Acts of terrorism are like molestation of a complete society. And to incidents of terrorist violence, India responds like
its women do to incidents of sexual harrassment. By pretending to ignore it, or at least by not creating a hue and cry
about it. It's not justifiable. There are parallels even in the consequences. India is not any more marred by terrorism
than any other more aggressive nation. Yes, if you count the number of lives lost in various terrorist incidents elsewhere,
it would come nowhere close to the eighty thousand lives lost merely in Kashmir in the last decade and a half. And yet
India moves on. India, so frigid that she doesn't as much as groan when she is being gangraped!! Like an inanimate
automaton, she just gets up and keeps walking.
Our long tradition of non-violence might prompt us to believe that this ugly act of ignoring the wounds and disgrace others
inflict on us stands as a great weapon of survival in the long run. It's true that a handful terrorists will reach
nowhere close to even creating an twitch in a massive body of one billion people by sounding a few crackers. Yet, a long
life earned out of cowardice? Is it the main reason of our civilisation having survived so many millenia? Is this
longetivity worth having? Will the bane of terrorism ever lift from our head? Will we lay ourselves down to be raped
everytime waiting for the day when our violator finally just gets sick of our frigidity and loses interest in us?

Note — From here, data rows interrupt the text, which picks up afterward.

(** The material [createMeshes] gives to every point mesh. *)
Definition defaultMaterial : Material :=
  mkMaterial DEFAULT_COLOR DEFAULT_COLOR (Some DEFAULT_INTENSITY).

(** The highlighter, with the materials of the meshes it has written to:
    every mesh has a material of its own, a mesh without an entry has the
    material it was created with. *)
Record PointHighlighter : Type := mkPointHighlighter {
  highlightedObjects : list Mesh;
  materials : gmap nat Material
}.

Definition newPointHighlighter : PointHighlighter := mkPointHighlighter [] ∅.

Definition materialOf (this : PointHighlighter) (mesh : Mesh) : Material :=
  default defaultMaterial (materials this !! mesh_ref mesh).

(** [material.color.set(c); material.emissive.set(c);
    material.emissiveIntensity = i] *)
Definition paint (mesh : Mesh) (c : Z) (i : num)
    (materials : gmap nat Material) : gmap nat Material :=
  <[mesh_ref mesh := mkMaterial c c i]> materials.

Definition resetHighlights (this : PointHighlighter) : PointHighlighter :=
  mkPointHighlighter []
    (foldl (fun materials mesh =>
              paint mesh DEFAULT_COLOR (Some DEFAULT_INTENSITY) materials)
           (materials this) (highlightedObjects this)).

Definition getHighlightedObjects (this : PointHighlighter) : list Mesh :=
  highlightedObjects this.

Definition highlightNeighbors (pointCloud : PointCloud)
    (neighborIndices primaryGroupIndices : list nat)
    (this : PointHighlighter) : PointHighlighter :=
  foldl (fun this index =>
           if decide (index ∈ primaryGroupIndices) then this
           else
             match Selection.pointMeshes pointCloud !! index with
             | Some neighborMesh =>
                 mkPointHighlighter
                   (highlightedObjects this ++ [neighborMesh])
                   (paint neighborMesh NEIGHBOR_COLOR (Some NEIGHBOR_INTENSITY)
                          (materials this))
             | None => this
             end)
        this neighborIndices.

(** [mesh === directlyClickedMesh] *)
Definition isClicked (directlyClickedMesh : option Mesh) (mesh : Mesh) : bool :=
  match directlyClickedMesh with
  | Some clicked => sameMesh mesh clicked
  | None => false
  end.

(** [a > b] on weights that may be missing: false when one is. *)
Definition heavier (a b : option R) : bool :=
  match a, b with
  | Some a, Some b => bool_decide (a > b)
  | _, _ => false
  end.

(** The colour and the intensity the loop of [highlightPrimary] computes
    for a mesh. *)
Definition primaryLook (proximityMeshes manualPrimaryMeshes : list Mesh)
    (directlyClickedMesh : option Mesh)
    (proximityWeights manualSelectionWeights : gmap string R) (mesh : Mesh)
    : Z * num :=
  let label := Scene.label mesh in
  let isManual := includes manualPrimaryMeshes mesh in
  let isProximity := includes proximityMeshes mesh in
  if isManual && isProximity then
    let manualWeight := manualSelectionWeights !! label in
    let proximityWeight := proximityWeights !! label in
    if heavier proximityWeight manualWeight then
      (PROXIMITY_COLOR,
       w ← proximityWeight; Some (PROXIMITY_INTENSITY * w))
    else
      (if isClicked directlyClickedMesh mesh
       then DIRECTLY_SELECTED_COLOR else SELECTED_COLOR,
       w ← manualWeight; Some (SELECTED_INTENSITY * w))
  else if isManual then
    let manualWeight := manualSelectionWeights !! label in
    (if isClicked directlyClickedMesh mesh
     then DIRECTLY_SELECTED_COLOR else SELECTED_COLOR,
     w ← manualWeight; Some (SELECTED_INTENSITY * w))
  else
    let proximityWeight := proximityWeights !! label in
    (PROXIMITY_COLOR, w ← proximityWeight; Some (PROXIMITY_INTENSITY * w)).

Definition highlightPrimary (proximityMeshes manualPrimaryMeshes : list Mesh)
    (directlyClickedMesh : option Mesh)
    (proximityWeights manualSelectionWeights : gmap string R)
    (this : PointHighlighter) : PointHighlighter :=
  let allPrimaryMeshes := newSet (proximityMeshes ++ manualPrimaryMeshes) in
  foldl (fun this mesh =>
           let '(color, intensity) :=
             primaryLook proximityMeshes manualPrimaryMeshes
               directlyClickedMesh proximityWeights manualSelectionWeights
               mesh in
           mkPointHighlighter (highlightedObjects this ++ [mesh])
                              (paint mesh color intensity (materials this)))
        this allPrimaryMeshes.

Definition highlightSelection (pointCloud : option PointCloud)
    (proximityMeshes manualPrimaryMeshes : list Mesh)
    (neighborIndices : list nat) (directlyClickedMesh : option Mesh)
    (proximityWeights manualSelectionWeights : gmap string R)
    (this : PointHighlighter) : PointHighlighter :=
  match pointCloud with
  | None => this
  | Some pointCloud =>
      let this := resetHighlights this in
      let allPrimaryMeshes := newSet (proximityMeshes ++ manualPrimaryMeshes) in
      let primaryGroupIndices := map index allPrimaryMeshes in
      let this :=
        highlightNeighbors pointCloud neighborIndices primaryGroupIndices
                           this in
      highlightPrimary proximityMeshes manualPrimaryMeshes directlyClickedMesh
                       proximityWeights manualSelectionWeights this
  end.
(** * go-test-task: the URL batch service of [main.go]

    A shallow embedding of the request handler ([Handle]), the dispatcher
    ([QueryUrls]), the fetcher ([RequestUrl]) and the admission gate
    ([HandleConnection]).  Goroutines are modelled by an interleaving
    transition system: every program point at which a goroutine can be
    suspended (a channel operation, a [select], a [WaitGroup.Wait], the
    network call) is one atomic step of that goroutine. *)

From Stdlib Require Import Strings.String Strings.Ascii Strings.Byte.
From Stdlib Require Import NArith DecimalString.
From stdpp Require Import base tactics option list sets strings.

Local Open Scope string_scope.

(** ** Constants *)

Definition MaxUrlCount : nat := 20.
Definition MaxSimultaneousClients : nat := 100.
Definition MaxSimultaneousUrlRequests : nat := 4.

(** ** Data *)

(** [type Urls struct { Urls []string }]: the decoded request. *)
Definition Urls : Type := list string.

(** [UrlResult]: the Go [error] interface value is kept as the text that its
    [Error()] method returns; [None] is [nil]. *)
Record UrlResult : Type := mkUrlResult {
  Url : string;
  Response : list byte;
  error : option string
}.

(** [ResultToUser]: a nil slice is the empty list (the handler never builds
    an empty slice that is not nil). *)
Record ResultToUser : Type := mkResultToUser {
  Error : string;
  Responses : list UrlResult
}.
(** An ASCII literal as a Python [bytes]. *)
Definition lit (s : string) : bytes := list_byte_of_string s.

Definition NL : codepoint := 10%N.
Definition SPACE : codepoint := 32%N.
Definition DQUOTE : codepoint := 34%N.
Definition COLON : codepoint := 58%N.

Definition str_eqb (a b : pystr) : bool :=
  if list_eq_dec N.eq_dec a b then true else false.

(** Truth value of a [str]: the empty string is false. *)
Definition truthy (s : pystr) : bool :=
  match s with [] => false | _ :: _ => true end.

(** [bytes.rstrip()] removes trailing ASCII whitespace:
    space, tab, line feed, vertical tab, form feed, carriage return. *)
Definition bytes_isspace (b : byte) : bool :=
  let n := Byte.to_N b in
  ((n =? 32) || ((9 <=? n) && (n <=? 13)))%N.

Fixpoint bytes_rstrip (bs : bytes) : bytes :=
  match bs with
  | [] => []
  | b :: rest =>
      match bytes_rstrip rest with
      | [] => if bytes_isspace b then [] else [b]
      | r => b :: r
      end
  end.

(** [str.isspace] on one code point: the Unicode whitespace set. *)
Definition isspace (c : codepoint) : bool :=
  (((9 <=? c) && (c <=? 13)) || ((28 <=? c) && (c <=? 32))
   || (c =? 133) || (c =? 160) || (c =? 5760)
   || ((8192 <=? c) && (c <=? 8202))
   || (c =? 8232) || (c =? 8233) || (c =? 8239) || (c =? 8287)
   || (c =? 12288))%N.

(** [str.rstrip()] removes trailing Unicode whitespace. *)
Fixpoint rstrip (s : pystr) : pystr :=
  match s with
  | [] => []
  | c :: rest =>
      match rstrip rest with
      | [] => if isspace c then [] else [c]
      | r => c :: r
      end
  end.

(** [s.split(sep)] for a one-character separator: never empty. *)
Fixpoint split_on (sep : codepoint) (s : pystr) : list pystr :=
  match s with
  | [] => [[]]
  | c :: rest =>
      if (c =? sep)%N then [] :: split_on sep rest
      else match split_on sep rest with
           | [] => [[c]]
           | w :: ws => (c :: w) :: ws
           end
  end.

(** [s.split()]: the maximal runs of non-whitespace characters. *)
Fixpoint split_ws (s : pystr) : list pystr :=
  match s with
  | [] => []
  | c :: rest =>
      if isspace c then split_ws rest
      else match rest with
           | [] => [[c]]
           | c' :: _ =>
               if isspace c' then [c] :: split_ws rest
               else match split_ws rest with
                    | [] => [[c]]
                    | w :: ws => (c :: w) :: ws
                    end
           end
  end.

(** [sep.join(parts)]. *)
Fixpoint join (sep : pystr) (parts : list pystr) : pystr :=
  match parts with
  | [] => []
  | [p] => p
  | p :: ps => p ++ sep ++ join sep ps
  end.

(** [c in s] for a single character. *)
Definition contains (c : codepoint) (s : pystr) : bool :=
  existsb (N.eqb c) s.

(** Lexicographic [<=] on [str], as Python compares strings. *)
Fixpoint str_leb (a b : pystr) : bool :=
  match a, b with
  | [], _ => true
  | _ :: _, [] => false
  | x :: a', y :: b' =>
      if (x <? y)%N then true
      else if (x =? y)%N then str_leb a' b' else false
  end.

(** *** UTF-8 *)

Definition is_cont (b : N) : bool := ((128 <=? b) && (b <? 192))%N.

(** The second byte of a three-byte sequence is rejected when it is not a
    continuation byte, when it would give an overlong form (lead E0) or a
    surrogate (lead ED). *)
Definition bad_second3 (b0 b1 : N) : bool :=
  negb (is_cont b1)
  || (if (b1 <? 160)%N then (b0 =? 224)%N else (b0 =? 237)%N).

(** The second byte of a four-byte sequence: overlong forms (lead F0) and
    code points above U+10FFFF (lead F4) are rejected. *)
Definition bad_second4 (b0 b1 : N) : bool :=
  negb (is_cont b1)
  || (if (b1 <? 144)%N then (b0 =? 240)%N else (b0 =? 244)%N).

Definition cp2 (b0 b1 : N) : codepoint :=
  ((b0 - 192) * 64 + (b1 - 128))%N.
Definition cp3 (b0 b1 b2 : N) : codepoint :=
  ((b0 - 224) * 4096 + (b1 - 128) * 64 + (b2 - 128))%N.
Definition cp4 (b0 b1 b2 b3 : N) : codepoint :=
  ((b0 - 240) * 262144 + (b1 - 128) * 4096 + (b2 - 128) * 64 + (b3 - 128))%N.

(** [bs.decode('UTF8', 'ignore')].  An invalid start byte is skipped; after
    an invalid continuation byte the bytes of the sequence read so far are
    skipped and decoding resumes at the offending byte; a sequence cut off by
    the end of the data is dropped. *)
Fixpoint decode_ignore (bs : bytes) : pystr :=
  match bs with
  | [] => []
  | x0 :: r0 =>
      let b0 := Byte.to_N x0 in
      if (b0 <? 128)%N then b0 :: decode_ignore r0
      else if (b0 <? 194)%N then decode_ignore r0
      else if (b0 <? 224)%N then
        match r0 with
        | [] => []
        | x1 :: r1 =>
            let b1 := Byte.to_N x1 in
            if is_cont b1 then cp2 b0 b1 :: decode_ignore r1
            else decode_ignore r0
        end
      else if (b0 <? 240)%N then
        match r0 with
        | [] => []
        | x1 :: r1 =>
            let b1 := Byte.to_N x1 in
            if bad_second3 b0 b1 then decode_ignore r0
            else
              match r1 with
              | [] => []
              | x2 :: r2 =>
                  let b2 := Byte.to_N x2 in
                  if is_cont b2 then cp3 b0 b1 b2 :: decode_ignore r2
                  else decode_ignore r1
              end
        end
      else if (b0 <? 245)%N then
        match r0 with
        | [] => []
        | x1 :: r1 =>
            let b1 := Byte.to_N x1 in
            if bad_second4 b0 b1 then decode_ignore r0
            else
              match r1 with
              | [] => []
              | x2 :: r2 =>
                  let b2 := Byte.to_N x2 in
                  if negb (is_cont b2) then decode_ignore r1
                  else
                    match r2 with
                    | [] => []
                    | x3 :: r3 =>
                        let b3 := Byte.to_N x3 in
                        if is_cont b3
                        then cp4 b0 b1 b2 b3 :: decode_ignore r3
                        else decode_ignore r2
                    end
              end
        end
      else decode_ignore r0
  end.

Definition byte_of (n : N) : byte :=
  match Byte.of_N n with Some b => b | None => x00 end.

(** The UTF-8 form of one code point; surrogates (and values that are not
    code points) cannot be encoded. *)
Definition encode_cp (c : codepoint) : option bytes :=
  if (c <? 128)%N then Some [byte_of c]
  else if (c <? 2048)%N then
    Some [byte_of (192 + c / 64); byte_of (128 + c mod 64)]
  else if ((55296 <=? c) && (c <? 57344))%N then None
  else if (c <? 65536)%N then
    Some [byte_of (224 + c / 4096); byte_of (128 + (c / 64) mod 64);
          byte_of (128 + c mod 64)]
  else if (c <? 1114112)%N then
    Some [byte_of (240 + c / 262144); byte_of (128 + (c / 4096) mod 64);
          byte_of (128 + (c / 64) mod 64); byte_of (128 + c mod 64)]
  else None.

(** [s.encode('UTF8')]: [None] stands for [UnicodeEncodeError]. *)
Fixpoint encode (s : pystr) : option bytes :=
  match s with
  | [] => Some []
  | c :: rest =>
      match encode_cp c, encode rest with
      | Some b, Some bs => Some (b ++ bs)
      | _, _ => None
      end
  end.

End Py.
Import Py.

(** ['...%s...' % arg] for a [str] argument: the first [%s] of the format is
    replaced by the argument (the formats of this module have exactly one
    conversion). *)
Fixpoint percent_s (fmt arg : pystr) : pystr :=
  match fmt with
  | [] => []
  | c :: rest =>
      match rest with
      | c' :: rest' =>
          if ((c =? 37) && (c' =? 115))%N then arg ++ rest'
          else c :: percent_s rest arg
      | [] => [c]
      end
  end.

(** [dict] with [str] keys, in insertion order; [dict_get d k] is [None]
    exactly when [k in d] is false. *)
Section Dict.
Variable V : Type.
Definition dict := list (pystr * V).

Fixpoint dict_get (d : dict) (k : pystr) : option V :=
  match d with
  | [] => None
  | (k', v) :: rest => if str_eqb k k' then Some v else dict_get rest k
  end.

(** [d[k] = v]: an existing key keeps its place. *)
Fixpoint dict_set (d : dict) (k : pystr) (v : V) : dict :=
  match d with
  | [] => [(k, v)]
  | (k', v') :: rest =>
      if str_eqb k k' then (k, v) :: rest else (k', v') :: dict_set rest k v
  end.

(** A dict display [{k1: v1, ...}]. *)
Definition dict_literal (items : list (pystr * V)) : dict :=
  fold_left (fun d kv => dict_set d (fst kv) (snd kv)) items [].

Definition dict_keys (d : dict) : list pystr := map fst d.

(** [d.get(k, default)] *)
Definition dict_get_default (d : dict) (k : pystr) (default : V) : V :=
  match dict_get d k with Some v => v | None => default end.
End Dict.

(* ================================================================= *)
(** ** Exceptions, outcomes and attributes *)

Inductive exception :=
| AttributeError | TypeError | IndexError | ValueError | OSError
| UnicodeEncodeError
| OtherError (name : string).

(** The result of running a method on a state of type [S]. *)
Inductive outcome (S : Type) :=
| Normal (s : S)
| Raise (e : exception) (s : S).
Arguments Normal {S} s.
Arguments Raise {S} e s.

Definition final {S} (o : outcome S) : S :=
  match o with Normal s => s | Raise _ s => s end.

Definition raised {S} (o : outcome S) : option exception :=
  match o with Normal _ => None | Raise e _ => Some e end.

Definition and_then {S} (o : outcome S) (k : S -> outcome S) : outcome S :=
  match o with Normal s => k s | Raise e s => Raise e s end.

Notation "o >>> k" := (and_then o k) (at level 60, right associativity).

(** Run a method that only sees the second component of the state. *)
Definition on_snd {A S} (m : S -> outcome S) (st : A * S) : outcome (A * S) :=
  match m (snd st) with
  | Normal s => Normal (fst st, s)
  | Raise e s => Raise e (fst st, s)
  end.

(** An instance attribute: absent until assigned, then [None] or an object. *)
Inductive attr (T : Type) :=
| Missing
| PyNone
| Obj (v : T).
Arguments Missing {T}.
Arguments PyNone {T}.
Arguments Obj {T} v.

(* ================================================================= *)
(** ** Data model *)

(** [class CommandEvent]: [__init__] stores the command, clears [handled]
    and sets [response] to [None]. *)
Record CommandEvent := mkCommandEvent {
  command : pystr;
  response : option pystr;
  handled : bool
}.

Definition CommandEvent_init (cmd : pystr) : CommandEvent :=
  {| command := cmd; handled := false; response := None |}.

Definition set_response (e : CommandEvent) (r : option pystr) : CommandEvent :=
  {| command := command e; response := r; handled := handled e |}.

(** The callables stored in the registry: the three bound methods of
    [StdCmd], or a callable of another module, known by a number. *)
Inductive handler :=
| OnHelpCommand
| OnStopCommand
| OnReloadCommand
| ForeignHandler (id : nat).

(** [self.handlers]: token -> [description, callable]. *)
Definition registry := dict (pystr * handler).

Definition builtin (h : handler) : bool :=
  match h with ForeignHandler _ => false | _ => true end.

(** [threading.Thread(target=self.create_server, kwargs=...)] *)
Record Thread := mkThread {
  kw_bind_address : pystr;
  kw_listen_backlog : Z
}.

(** [threading.Event] *)
Record ThreadingEvent := mkThreadingEvent { is_set : bool }.

Inductive family := AF_UNIX | AF_INET.
Inductive socktype := SOCK_STREAM.

(** The argument of [bind]: a path, or a (host, port) pair. *)
Inductive bind_args :=
| PathAddr (path : pystr)
| HostPort (host : pystr) (port : Z).

Record CommandServer := mkCommandServer {
  srv_family : family;
  srv_bind_args : bind_args;
  srv_listen_backlog : Z
}.

(** The attributes of a [StdCmd] instance. *)
Record StdCmd := mkStdCmd {
  handlers : attr registry;
  server : attr CommandServer;
  thread : attr Thread;
  terminate : attr ThreadingEvent
}.

(** The class has no constructor and no class-level defaults: the four
    attributes exist only once [start] or [create_server] assigns them. *)
Definition StdCmd_new : StdCmd :=
  {| handlers := Missing; server := Missing;
     thread := Missing; terminate := Missing |}.

Inductive pyval := PStr (s : pystr) | PInt (n : Z).

Inductive syscall :=
| create_socket (f : family) (t : socktype)
| set_reuse_addr
| os_remove (path : pystr)
| sock_bind (a : bind_args)
| sock_listen (backlog : Z).

(** What the module does to the outside, in order. *)
Inductive effect :=
| Debug (fmt : pystr) (args : list pyval)
| ThreadStart (t : Thread)
| Sys (c : syscall).

Inductive event_kind := CommandEvent_class | OtherEvent (name : string).
Inductive listener := StdCmd_on_command | OtherListener (name : string).
Inductive EventPriority := LOWEST | OtherPriority (level : Z).

Record registration := mkRegistration {
  reg_kind : event_kind;
  reg_listener : listener;
  reg_priority : EventPriority
}.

Is my writing an angry blog any proof that I too am not one of those frigid Indians?
Postscript: Just watched a documentary in Discovery which talked about the psychological phenomena involved in turning a
person into a human bomb. Some notes from that:
* They are normal humans. Not ferrocious born terrorists as we think.
* Many of them aren't even strongly religious. Some even booze and party. That's contrary to the usual belief that religion
has anything to do with becoming a human-bomb. For instance, there's no positive suggestion in either Quran or Bible
about suicide attacks.
* Such groups originate as small local groups of 4 to a dozen young people and later on merge into bigger and bigger
* All these start in a feeling of strong friendship. Often this feeling becoming so strong that the other relations,
including blood relations, go weaker. Social sequestration happens.
* Mob psychology is strongly at work. The strengthening bonds of friendship finally give place to a strong urge to be
accepted in the fraternity, even if the life has to be laid down.
* Victims don't appear as human beings, but just targets. Bringing into mind that humans are going to be killed could be
disastrous for the execution of their plans.
* 85% of the members of Al-Queda are second generation emigrants. People whose parents had relocated out of their country
are subject to certain unique psychological developments which might prompt them into becoming human bombs.